_Instructions for the task:_
This exercise calls for copying every line below that holds the word "assert".

---- Input for this task

(* ===== verification/TaskThms.v ===== *)
(** * Theorems about tasks

    What an event does to a task's state, when its release reaches the core,
    what the binding goroutine guarantees, and what a changed pod sends. *)

From S2P Require Import Prelude.
From S2P Require Import GoStrings.
From S2P Require Import K8sApi.
From S2P Require Import K8sInstances.
From S2P Require Import Constants.
From S2P Require Import Resource.
From S2P Require Import PodUtils.
From S2P Require Import SiHelper.
From S2P Require Import TaskGroups.
From S2P Require Import SchedulerCache.
From S2P Require Import World.
From S2P Require Import Logic.
From S2P Require Import Fsm.
From S2P Require Import ContextPods.
From S2P Require Import Task.
From S2P Require Import Application.
From S2P Require Import Examples.

(** ** Operations that keep the states of all tasks *)

Definition same_states (w w' : World) : Prop :=
  ∀ t, t_state <$> w_tasks w !! t = t_state <$> w_tasks w' !! t.

#[export] Instance same_states_preorder : PreOrder same_states.
Proof. split; [done|]. intros w1 w2 w3 H12 H23 t. by rewrite H12. Qed.

(** A computation that leaves the task heap alone. *)
Definition keeps_tasks (w w' : World) : Prop := w_tasks w = w_tasks w'.

#[export] Instance keeps_tasks_preorder : PreOrder keeps_tasks.
Proof. split; unfold keeps_tasks; [done|]. intros w1 w2 w3. congruence. Qed.

Lemma keeps_tasks_same_states {A} (m : M A) : preserves keeps_tasks m → preserves same_states m.
Proof. intros Hm w a w' E t. by rewrite (Hm w a w' E). Qed.

Lemma keeps_emit e : preserves keeps_tasks (emit e).
Proof. by intros w a w' [= _ <-]. Qed.
Lemma keeps_call `{Env} e : preserves keeps_tasks (call e).
Proof. by intros w a w' [= _ <-]. Qed.
Lemma keeps_put_app a o : preserves keeps_tasks (put_app a o).
Proof. by intros w x w' [= _ <-]. Qed.
Lemma keeps_put_applications m : preserves keeps_tasks (put_applications m).
Proof. by intros w x w' [= _ <-]. Qed.
Lemma keeps_on_cache f : preserves keeps_tasks (on_cache f).
Proof. intros w x w'. unfold on_cache. destruct (f (w_cache w)); [|done]. by intros [= _ <-]. Qed.
Lemma keeps_record p x y z : preserves keeps_tasks (record p x y z).
Proof. apply keeps_emit. Qed.
Lemma keeps_dispatch ev : preserves keeps_tasks (dispatch ev).
Proof. apply keeps_emit. Qed.

Lemma states_upd_task t f :
  (∀ o, t_state (f o) = t_state o) → preserves same_states (upd_task t f).
Proof.
  intros Hf w x w' E t'. unfold upd_task in E. rewrite run_bind in E. unfold get_task in E.
  destruct (w_tasks w !! t) as [o|] eqn:Et; [|done].
  injection E as _ <-. simpl. destruct (decide (t = t')) as [->|Hne].
  - rewrite Et, lookup_insert_eq. simpl. by rewrite Hf.
  - by rewrite lookup_insert_ne.
Qed.

Create HintDb keeps.
#[export] Hint Resolve keeps_emit keeps_call keeps_put_app keeps_put_applications keeps_on_cache
  keeps_record keeps_dispatch : keeps.

Section States.
Context `{SiConstants} `{QuantityOps} `{NodeInfoOps} `{MapOrder} `{TerminationTypes} `{PodHelpers}.
Context `{Env} `{FsmEngine} `{RetryEngine} (conf : ShimConf).

Lemma keeps_has_task_id l tid : preserves keeps_tasks (has_task_id l tid).
Proof. induction l; simpl; preserves_tac fail. done. Qed.

Lemma keeps_releaseAllocation t force : preserves keeps_tasks (releaseAllocation t force).
Proof.
  unfold releaseAllocation, shouldAppRelease, tryAddReleasableTask.
  preserves_tac ltac:(first [apply keeps_has_task_id | solve [auto with keeps]]).
Qed.

Lemma keeps_updateAllocation t : preserves keeps_tasks (updateAllocation t).
Proof.
  unfold updateAllocation, isPreemptSelfAllowed, IsPreemptSelfAllowed.
  preserves_tac ltac:(solve [auto with keeps]).
Qed.

Lemma keeps_task_enter t s : preserves keeps_tasks (task_enter t s).
Proof.
  unfold task_enter, postTaskPending, postTaskAllocated, postTaskRejected, postTaskBound.
  preserves_tac ltac:(solve [auto with keeps]).
Qed.

Lemma keeps_task_after t ev : preserves keeps_tasks (task_after conf t ev).
Proof.
  unfold task_after, handleSubmitTaskEvent.
  preserves_tac ltac:(first [apply keeps_updateAllocation | solve [auto with keeps]]).
Qed.

Lemma states_task_before t args s ev : preserves same_states (task_before t args s ev).
Proof.
  assert (Hr : ∀ f, preserves same_states (releaseAllocation t f))
    by (intros; apply keeps_tasks_same_states, keeps_releaseAllocation).
  unfold task_before, beforeTaskFail, beforeTaskCompleted, beforeTaskAllocated.
  preserves_tac ltac:(first [apply Hr | solve [apply keeps_tasks_same_states; auto with keeps]
                            | solve [by apply states_upd_task]]).
Qed.

(** ** One event *)

Context `{FL : !FsmLaws}.

Lemma task_dst_terminated s ev d :
  s ∈ TerminatedTaskStates → fsm_dst eventDesc s ev = Some d → d ∈ TerminatedTaskStates.
Proof.
  intros Hs Hd.
  assert (Hall : ∀ s ev, bool_decide (s ∈ TerminatedTaskStates) = true →
    match fsm_dst eventDesc s ev with
    | Some d => bool_decide (d ∈ TerminatedTaskStates) = true
    | None => True
    end) by (intros [] []; vm_compute; done).
  specialize (Hall s ev). rewrite bool_decide_eq_true in Hall. specialize (Hall Hs).
  rewrite Hd in Hall. by apply bool_decide_eq_true in Hall.
Qed.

--------

_Task result:_
  assert (Hr : ∀ f, preserves same_states (releaseAllocation t f))
  assert (Hall : ∀ s ev, bool_decide (s ∈ TerminatedTaskStates) = true →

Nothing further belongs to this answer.